(Dataset entries)
•••••
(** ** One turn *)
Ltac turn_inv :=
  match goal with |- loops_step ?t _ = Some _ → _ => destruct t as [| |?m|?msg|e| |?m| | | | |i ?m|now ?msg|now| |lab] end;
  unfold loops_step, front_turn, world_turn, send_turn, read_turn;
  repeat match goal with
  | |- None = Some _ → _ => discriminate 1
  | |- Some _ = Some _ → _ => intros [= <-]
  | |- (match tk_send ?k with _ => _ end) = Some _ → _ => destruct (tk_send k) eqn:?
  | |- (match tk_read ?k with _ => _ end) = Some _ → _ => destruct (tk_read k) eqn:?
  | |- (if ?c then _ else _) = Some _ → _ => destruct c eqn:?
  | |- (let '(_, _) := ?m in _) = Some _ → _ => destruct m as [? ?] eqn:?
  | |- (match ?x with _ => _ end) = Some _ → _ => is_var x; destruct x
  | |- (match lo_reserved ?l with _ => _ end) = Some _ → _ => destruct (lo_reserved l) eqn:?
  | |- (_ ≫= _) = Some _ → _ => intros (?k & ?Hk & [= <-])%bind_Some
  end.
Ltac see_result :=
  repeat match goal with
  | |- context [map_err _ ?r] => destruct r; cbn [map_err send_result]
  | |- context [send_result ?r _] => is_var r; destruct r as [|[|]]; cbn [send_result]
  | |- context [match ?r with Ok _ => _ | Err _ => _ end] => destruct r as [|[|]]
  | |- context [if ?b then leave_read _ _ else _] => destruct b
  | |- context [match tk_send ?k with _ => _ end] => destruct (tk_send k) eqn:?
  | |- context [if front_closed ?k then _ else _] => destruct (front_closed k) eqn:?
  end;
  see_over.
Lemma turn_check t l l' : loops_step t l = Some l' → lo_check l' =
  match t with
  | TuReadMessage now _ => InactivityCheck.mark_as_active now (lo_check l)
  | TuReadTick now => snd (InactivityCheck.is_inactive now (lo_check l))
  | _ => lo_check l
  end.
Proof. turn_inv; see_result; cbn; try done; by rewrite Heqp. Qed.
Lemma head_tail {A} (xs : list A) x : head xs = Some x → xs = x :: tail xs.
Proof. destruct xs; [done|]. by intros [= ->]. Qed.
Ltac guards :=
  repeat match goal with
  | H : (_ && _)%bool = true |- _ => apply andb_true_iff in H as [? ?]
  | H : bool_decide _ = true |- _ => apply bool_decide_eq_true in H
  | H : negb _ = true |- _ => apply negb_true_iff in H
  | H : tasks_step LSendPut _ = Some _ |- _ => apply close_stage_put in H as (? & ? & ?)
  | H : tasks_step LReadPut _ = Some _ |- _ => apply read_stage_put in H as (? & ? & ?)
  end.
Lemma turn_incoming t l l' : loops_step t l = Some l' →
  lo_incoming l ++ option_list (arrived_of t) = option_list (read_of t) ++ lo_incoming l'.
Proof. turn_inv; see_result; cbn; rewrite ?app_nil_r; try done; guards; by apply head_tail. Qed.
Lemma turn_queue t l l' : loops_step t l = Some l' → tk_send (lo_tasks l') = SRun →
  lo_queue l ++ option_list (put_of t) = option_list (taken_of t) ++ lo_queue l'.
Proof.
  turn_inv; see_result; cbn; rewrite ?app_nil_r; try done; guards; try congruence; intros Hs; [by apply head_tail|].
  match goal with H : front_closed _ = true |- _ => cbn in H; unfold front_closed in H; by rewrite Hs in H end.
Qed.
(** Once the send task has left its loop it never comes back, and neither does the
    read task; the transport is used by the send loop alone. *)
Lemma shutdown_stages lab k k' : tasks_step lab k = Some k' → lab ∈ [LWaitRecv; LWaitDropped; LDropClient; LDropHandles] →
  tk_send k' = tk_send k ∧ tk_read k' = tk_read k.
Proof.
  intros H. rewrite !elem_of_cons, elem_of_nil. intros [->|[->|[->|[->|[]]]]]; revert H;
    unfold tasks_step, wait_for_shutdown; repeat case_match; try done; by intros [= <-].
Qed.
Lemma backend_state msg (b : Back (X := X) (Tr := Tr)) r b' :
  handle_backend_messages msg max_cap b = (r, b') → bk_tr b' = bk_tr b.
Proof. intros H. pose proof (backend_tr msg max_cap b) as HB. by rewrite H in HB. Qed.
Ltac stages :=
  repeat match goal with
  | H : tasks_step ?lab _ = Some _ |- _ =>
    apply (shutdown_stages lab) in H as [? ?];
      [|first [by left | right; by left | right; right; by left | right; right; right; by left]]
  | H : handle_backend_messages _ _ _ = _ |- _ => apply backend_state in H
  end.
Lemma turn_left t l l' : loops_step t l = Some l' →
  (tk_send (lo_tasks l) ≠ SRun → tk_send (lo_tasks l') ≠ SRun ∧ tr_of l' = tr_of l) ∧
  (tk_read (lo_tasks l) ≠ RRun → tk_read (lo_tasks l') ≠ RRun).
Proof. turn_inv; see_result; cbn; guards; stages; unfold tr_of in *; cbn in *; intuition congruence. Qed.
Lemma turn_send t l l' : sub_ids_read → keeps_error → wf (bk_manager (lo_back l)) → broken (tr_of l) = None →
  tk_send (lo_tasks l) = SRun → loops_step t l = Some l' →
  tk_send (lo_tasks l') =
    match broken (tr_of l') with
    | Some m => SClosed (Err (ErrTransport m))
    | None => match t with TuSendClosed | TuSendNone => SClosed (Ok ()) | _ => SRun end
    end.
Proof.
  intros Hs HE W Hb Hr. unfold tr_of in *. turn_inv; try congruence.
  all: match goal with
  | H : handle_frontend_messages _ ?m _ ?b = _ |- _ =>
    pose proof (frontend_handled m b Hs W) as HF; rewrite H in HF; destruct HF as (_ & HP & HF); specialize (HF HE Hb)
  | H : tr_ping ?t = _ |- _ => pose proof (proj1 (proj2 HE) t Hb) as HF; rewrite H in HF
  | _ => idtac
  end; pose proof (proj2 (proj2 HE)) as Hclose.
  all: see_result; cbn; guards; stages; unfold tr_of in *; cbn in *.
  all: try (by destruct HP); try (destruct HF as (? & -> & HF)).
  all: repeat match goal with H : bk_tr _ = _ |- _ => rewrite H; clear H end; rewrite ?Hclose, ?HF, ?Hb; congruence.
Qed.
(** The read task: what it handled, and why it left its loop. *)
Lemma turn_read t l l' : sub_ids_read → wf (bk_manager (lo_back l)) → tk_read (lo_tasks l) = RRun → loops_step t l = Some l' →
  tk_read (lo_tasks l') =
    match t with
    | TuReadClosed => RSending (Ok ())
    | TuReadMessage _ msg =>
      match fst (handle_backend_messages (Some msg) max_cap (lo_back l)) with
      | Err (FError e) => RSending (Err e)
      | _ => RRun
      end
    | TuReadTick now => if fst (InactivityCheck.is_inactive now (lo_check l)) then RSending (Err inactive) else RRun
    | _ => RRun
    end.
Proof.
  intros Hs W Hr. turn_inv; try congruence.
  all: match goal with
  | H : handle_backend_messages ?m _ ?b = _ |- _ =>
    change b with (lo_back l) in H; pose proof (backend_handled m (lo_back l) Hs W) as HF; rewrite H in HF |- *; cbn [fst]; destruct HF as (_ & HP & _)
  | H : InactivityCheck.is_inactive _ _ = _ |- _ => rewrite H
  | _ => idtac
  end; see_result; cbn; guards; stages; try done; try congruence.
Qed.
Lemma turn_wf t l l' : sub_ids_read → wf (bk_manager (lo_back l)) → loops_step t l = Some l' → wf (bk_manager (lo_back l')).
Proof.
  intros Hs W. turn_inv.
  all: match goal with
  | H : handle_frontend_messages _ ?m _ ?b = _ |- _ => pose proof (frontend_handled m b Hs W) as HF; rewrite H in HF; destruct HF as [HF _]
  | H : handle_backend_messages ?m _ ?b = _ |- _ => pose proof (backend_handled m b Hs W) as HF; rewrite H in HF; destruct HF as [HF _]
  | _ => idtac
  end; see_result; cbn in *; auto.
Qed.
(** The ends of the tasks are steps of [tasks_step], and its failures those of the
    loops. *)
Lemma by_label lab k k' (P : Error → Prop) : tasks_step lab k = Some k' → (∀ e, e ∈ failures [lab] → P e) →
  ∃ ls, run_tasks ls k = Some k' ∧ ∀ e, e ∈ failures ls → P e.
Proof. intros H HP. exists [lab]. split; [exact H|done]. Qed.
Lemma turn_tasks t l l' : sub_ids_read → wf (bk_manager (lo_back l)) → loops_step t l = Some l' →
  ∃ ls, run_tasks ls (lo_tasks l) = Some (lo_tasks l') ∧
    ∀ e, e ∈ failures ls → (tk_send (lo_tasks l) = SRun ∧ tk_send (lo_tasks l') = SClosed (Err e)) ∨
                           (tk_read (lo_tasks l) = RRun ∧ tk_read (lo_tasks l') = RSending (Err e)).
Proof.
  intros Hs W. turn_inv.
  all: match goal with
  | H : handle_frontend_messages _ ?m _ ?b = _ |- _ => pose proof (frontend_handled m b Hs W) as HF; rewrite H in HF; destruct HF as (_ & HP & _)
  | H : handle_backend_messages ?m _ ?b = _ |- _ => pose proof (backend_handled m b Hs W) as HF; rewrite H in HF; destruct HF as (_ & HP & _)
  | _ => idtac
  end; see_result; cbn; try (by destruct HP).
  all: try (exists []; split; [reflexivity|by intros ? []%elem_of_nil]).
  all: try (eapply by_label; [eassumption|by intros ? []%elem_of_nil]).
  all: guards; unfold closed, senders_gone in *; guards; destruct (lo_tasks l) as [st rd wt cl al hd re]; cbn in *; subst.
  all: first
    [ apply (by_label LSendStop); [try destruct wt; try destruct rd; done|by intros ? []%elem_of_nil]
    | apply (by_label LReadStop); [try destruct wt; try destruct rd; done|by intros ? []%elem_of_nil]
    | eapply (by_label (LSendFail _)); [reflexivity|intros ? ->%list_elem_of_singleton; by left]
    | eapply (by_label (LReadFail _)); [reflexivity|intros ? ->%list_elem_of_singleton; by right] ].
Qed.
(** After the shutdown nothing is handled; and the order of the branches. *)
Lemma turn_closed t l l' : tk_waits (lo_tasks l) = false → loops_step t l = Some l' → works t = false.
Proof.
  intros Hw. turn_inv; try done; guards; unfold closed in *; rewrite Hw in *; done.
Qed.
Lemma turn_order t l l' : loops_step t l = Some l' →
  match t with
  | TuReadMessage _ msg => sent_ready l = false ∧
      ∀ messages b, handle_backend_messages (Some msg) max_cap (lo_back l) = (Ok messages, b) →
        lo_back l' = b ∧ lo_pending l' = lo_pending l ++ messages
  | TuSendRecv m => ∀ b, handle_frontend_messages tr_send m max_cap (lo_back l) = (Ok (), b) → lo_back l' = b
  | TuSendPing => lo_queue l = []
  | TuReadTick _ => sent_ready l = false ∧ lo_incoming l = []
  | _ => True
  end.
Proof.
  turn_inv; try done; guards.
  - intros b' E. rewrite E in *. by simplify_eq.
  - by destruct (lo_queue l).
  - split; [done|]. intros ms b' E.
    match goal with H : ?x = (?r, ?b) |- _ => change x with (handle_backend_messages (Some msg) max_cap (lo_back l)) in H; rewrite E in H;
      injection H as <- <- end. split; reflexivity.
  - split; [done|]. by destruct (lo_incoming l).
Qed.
•••••
§ **Goal of the exercise**: Find the lines above with the word "Ltac". Copy them out.

§ **Result**:
Ltac turn_inv :=
Ltac see_result :=
Ltac guards :=
Ltac stages :=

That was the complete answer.